A Associação de Hotelaria de Portugal (AHP) não recebeu até à data, determinações específicas da Direção-Geral da Saúde para estabelecimentos hoteleiros, no caso de se verificar um surto de coronavírus num hotel.

A AHP em reunião com Graça Freitas, Diretora-Geral da Saúde, alertou para o facto dos estabelecimentos hoteleiros não serem empresas comuns, por albergarem turistas oriundos de todo o mundo.

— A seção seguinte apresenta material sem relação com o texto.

(** ** Progress *)
(** In the spin loop, without an insertion in progress the length is there. *)
Lemma spin_complete strict (q : Queue B) ths h e cl g held t i len k :
  Inv_with strict q ths h e cl g held → ths !! t = Some (DeqSpin i len k) →
  (∀ t' p, ths !! t' = Some p → enqueuing_on i p = false) →
  0 ≤ i ≤ 1 ∧ len ≤ sel i (buffers_length q).
Proof.
  intros HI Ht Hno.
  destruct (holder_facts _ _ _ _ _ _ _ _ _ HI _ Ht eq_refl) as (_ & Hb & _ & Hinv & _).
  specialize (Hb eq_refl). rewrite Z.add_0_r in Hb.
  destruct Hinv as (_ & -> & -> & _). destruct (inv_word _ _ _ _ _ _ _ _ HI) as (He & _).
  set (gd := sel (1 - e) g) in *.
  assert (all_done gd) as Hall.
  { intros j Hj. destruct (decide (j ∈ g_done gd)) as [|Hnd]; [done|exfalso].
    destruct HI as (_ & Hths & _).
    destruct (ti_cover _ _ _ _ Hths (1 - e) j) as (t' & p' & Ht' & pd & Hpd & Hbuf & _);
      [lia|by split|].
    specialize (Hno _ _ Ht'). destruct p'; simplify_eq/=; apply Z.eqb_neq in Hno; congruence. }
  pose proof (bi_full_count _ _ _ Hb Hall). pose proof (bi_drained _ _ _ Hb). lia.
Qed.

(** a dequeuer waits for insertions only. When no thread is between its
    reservation on the dequeued buffer and its acknowledgement, the next turn
    of the spin loop takes the buffer, so [Pending] is not answered. *)
Theorem spin_succeeds strict n tr c t i len k :
  run strict n tr c → threads c !! t = Some (DeqSpin i len (Datatypes.S k)) →
  (∀ t' p, threads c !! t' = Some p → enqueuing_on i p = false) →
  ∃ r, deq_spin (queue c) i len (Datatypes.S k)
         = Ret (queue c, DeqTake i r : pc, []) ∧ r_end r - r_start r = len.
Proof.
  intros (e & cl & g & held & HI)%run_inv Ht Hno.
  destruct (spin_complete _ _ _ _ _ _ _ _ _ _ _ _ HI Ht Hno) as [_ Hlen].
  simpl. rewrite (proj2 (Z.leb_le _ _)) by done. eexists; split; [done|]. simpl. lia.
Qed.

(** [len] and [capacity] are exact while no call is dequeuing: the field
    is the capacity of the enqueuing buffer, [len] the slots reserved in it. *)
Theorem len_exact strict n tr c :
  run strict n tr c →
  (∀ t p, threads c !! t = Some p → is_holder p = false) →
  let q := queue c in
  let w := enqueuing_capacity q in
  q_capacity q = capacity (sel (EnqueuingCapacity.buffer_index w) (buffers q)) ∧
  queue_len q q + EnqueuingCapacity.remaining_capacity w = q_capacity q ∧
  (queue_is_empty q q = true ↔ EnqueuingCapacity.remaining_capacity w = q_capacity q).
Proof.
  intros (e & cl & g & held & HI)%run_inv Hidle. cbv zeta.
  destruct (inv_word _ _ _ _ _ _ _ _ HI) as (_ & -> & Hrem & _ & Hlen & _).
  unfold queue_is_empty, queue_len, queue_capacity, saturating_sub. rewrite Hrem.
  destruct HI as (_ & _ & [(_ & _ & _ & _ & ->)|(t & p & _ & Ht & Hp & _)] & _);
    [|rewrite (Hidle _ _ Ht) in Hp; done].
  rewrite Z.eqb_eq. split_and!; lia.
Qed.
End Runs.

Cristina Siza Vieira, Presidente da Direção Executiva da AHP, ressalva que existem procedimentos já recomendados relativamente à higiene e à limpeza. No entanto, salienta que se existir um ou dois hóspedes diagnosticados com o vírus sabem o protocolo a seguir, mas se o vírus estiver disseminado questiona se será possível o hotel entrar todo em quarentena, como já aconteceu em Espanha.

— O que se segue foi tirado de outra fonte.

(* ===== verification/AnyLoad.v ===== *)
(** * Enqueuers that read any word

    [Machine] interleaves, so a load of the enqueuing word by [try_enqueue] reads the
    last one. Here the load, and the word a failed exchange returns, are any word
    at all: what a memory weaker than interleavings could give is among them. The
    exchange, a read-modify-write, still compares with the last word, and that is
    enough: order, delivery and the absence of conflicting accesses do not depend on what was
    loaded. [StaleReads] shows what does: not being left waiting. *)

From S2P Require Import Prelude PackedWords Errors Buffers CellBuffers Queue Machine Scenario.
From S2P Require Import Invariant GhostLemmas Preservation ResizeLoop DequeuerSteps StepInvariant Concurrent.
#[local] Open Scope Z_scope.

Section AnyLoad.
Context {B S V E Ob : Type}.
Context `{L : BufferLaws B S V E Ob}.
Variable strict : bool.

Abbreviation pc := (pc S V E).
Abbreviation event := (event S V E).
Abbreviation config := (config B S V E).

Definition set_point (c : config) (t : nat) (p : pc) : config :=
  mk_config (queue c) (<[t := p]> (threads c)).

Inductive loose_execution (c0 : config) : list event → config → Prop :=
  | loose_nil : loose_execution c0 [] c0
  | loose_act tr c t a c' evs :
      loose_execution c0 tr c → action_ok strict a → act c t a = Some (c', evs) →
      loose_execution c0 (tr ++ evs) c'
  | loose_load tr c t v w :
      loose_execution c0 tr c → threads c !! t = Some (EnqStart v) → size v ≠ 0 →
      loose_execution c0 tr (set_point c t (EnqLoop v w None))
  | loose_failed tr c t v enq b w b' :
      loose_execution c0 tr c → threads c !! t = Some (EnqLoop v enq b) →
      loose_execution c0 tr (set_point c t (EnqLoop v w b')).

Lemma loose_inv q0 n tr c :
  built q0 → loose_execution (initial q0 n) tr c → Inv strict c (hist_of tr).
Proof.
  intros Hb. induction 1 as [|tr c t a c' evs _ IH Hok Ha|tr c t v w _ IH Ht Hv|tr c t v enq b w b' _ IH Ht].
  - apply (run_inv strict n []). exists q0. split; [done|constructor].
  - rewrite hist_of_app. by eapply Inv_act.
  - destruct IH as (e & cl & g & held & HI). unfold set_point. destruct c as [q ths].
    pose proof (pc_ok_t _ _ _ _ _ _ _ _ _ HI _ Ht) as Hok. simpl in Hok, Ht.
    pose proof (valid_size_nonneg v Hok).
    eapply inv_neutral with (t := t); eauto; try done. simpl. split; [done|lia].
  - destruct IH as (e & cl & g & held & HI). unfold set_point. destruct c as [q ths].
    pose proof (pc_ok_t _ _ _ _ _ _ _ _ _ HI _ Ht) as Hok. simpl in Hok, Ht.
    by eapply inv_neutral with (t := t).
Qed.

(** C16: whatever words the enqueuers load, delivery is exactly-once and in order, no slot is read
    before it is inserted, and no two threads are about to do conflicting accesses to
    a buffer. *)
Theorem any_load_is_safe q0 n tr c :
  built q0 → loose_execution (initial q0 n) tr c →
  (∃ rest, obs <$> enqueued tr = dequeued tr ++ rest) ∧
  (∀ t, threads c !! t ≠ Some Undefined) ∧
  (∀ t1 t2 p1 p2 a1 a2, t1 ≠ t2 →
     threads c !! t1 = Some p1 → threads c !! t2 = Some p2 →
     access_of (buffers (queue c)) p1 = Some a1 →
     access_of (buffers (queue c)) p2 = Some a2 → compatible a1 a2).
Proof.
  intros Hb Hex. destruct (loose_inv _ _ _ _ Hb Hex) as (e & cl & g & held & HI).
  split_and!.
  - destruct HI as (_ & _ & _ & Hh). eauto.
  - intros t Ht. destruct HI as (_ & Hths & _). by apply (ti_pc _ _ _ _ Hths _ _ Ht).
  - by eapply inv_compatible.
Qed.
End AnyLoad.

(** Thread 0 loads a word of a full buffer, then one with the other index, then the last one. *)
Definition loose_value : val := VArray [1; 2]%nat.
Definition loose_start : vconfig := (after (vec_initial 4 2) 0%nat (Call (TryEnqueue loose_value))).1.
Definition loose_stale : vconfig := set_point loose_start 0%nat (EnqLoop loose_value 0 None).
Definition loose_other : vconfig := set_point loose_stale 0%nat (EnqLoop loose_value 5 (Some 1)).
Definition loose_last : vconfig := set_point loose_other 0%nat (EnqLoop loose_value 8 (Some 2)).
Definition loose_vec : vconfig := (after loose_last 0%nat (Run false)).1.

Lemma loose_vec_execution :
  loose_execution true (vec_initial 4 2) [EvReserve loose_value] loose_vec.
Proof.
  assert (loose_execution true (vec_initial 4 2) [] loose_start) as Hs.
  { apply (loose_act true (vec_initial 4 2) [] (vec_initial 4 2) 0%nat
             (Call (TryEnqueue loose_value)) loose_start []);
      [constructor|actions_ok|vm_compute; reflexivity]. }
  assert (loose_execution true (vec_initial 4 2) [] loose_last) as Hl.
  { unfold loose_last. eapply (loose_failed true _ [] loose_other 0%nat loose_value 5);
      [|vm_compute; reflexivity].
    unfold loose_other. eapply (loose_failed true _ [] loose_stale 0%nat loose_value 0);
      [|vm_compute; reflexivity].
    unfold loose_stale. apply (loose_load true _ [] loose_start);
      [exact Hs|vm_compute; reflexivity|vm_compute; discriminate]. }
  exact (loose_act true (vec_initial 4 2) [] loose_last 0%nat (Run false) loose_vec
           [EvReserve loose_value] Hl I ltac:(vm_compute; reflexivity)).
Qed.

Lemma any_load_is_safe_witness :
  threads loose_vec !! 0%nat = Some (EnqInsert loose_value 8) ∧
  ∃ rest, [1; 2]%nat = dequeued (S := list nat) (V := val) [EvReserve loose_value] ++ rest.
Proof.
  split; [vm_compute; reflexivity|].
  destruct (any_load_is_safe true (vec_queue 4) 2 _ _ (vec_queue_built 4 ltac:(lia))
              loose_vec_execution) as (Hd & _ & _).
  exact Hd.
Defined.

A AHP está, também, preocupada com a duração desta epidemia. A secretária de Estado do Turismo previu para este ano um crescimento de 5 a 7% no setor mas se a epidemia se prolongar as previsões podem ficar comprometidas. Cristina Siza Vieira teme, particularmente a Páscoa e o segundo semestre do ano, alturas determinantes para o turismo.

No Algarve, as reservas nos estabelecimentos hoteleiros, ainda não estão a ser afetadas devido ao coronavírus. Porém, os empresários da região receiam a quebra significativa na Páscoa.

Segundo o presidente do Turismo do Algarve, João Fernandes, ainda é cedo para concluir que possa haver uma quebra na procura para o período da Páscoa, até porque o Algarve tem estado fora da rota do novo coronavírus.

Graça Freitas comprometeu-se a divulgar ao setor hoteleiro um conjunto de recomendações específicas de atuação, à semelhança do que tema acontecido com outros setores de atividades.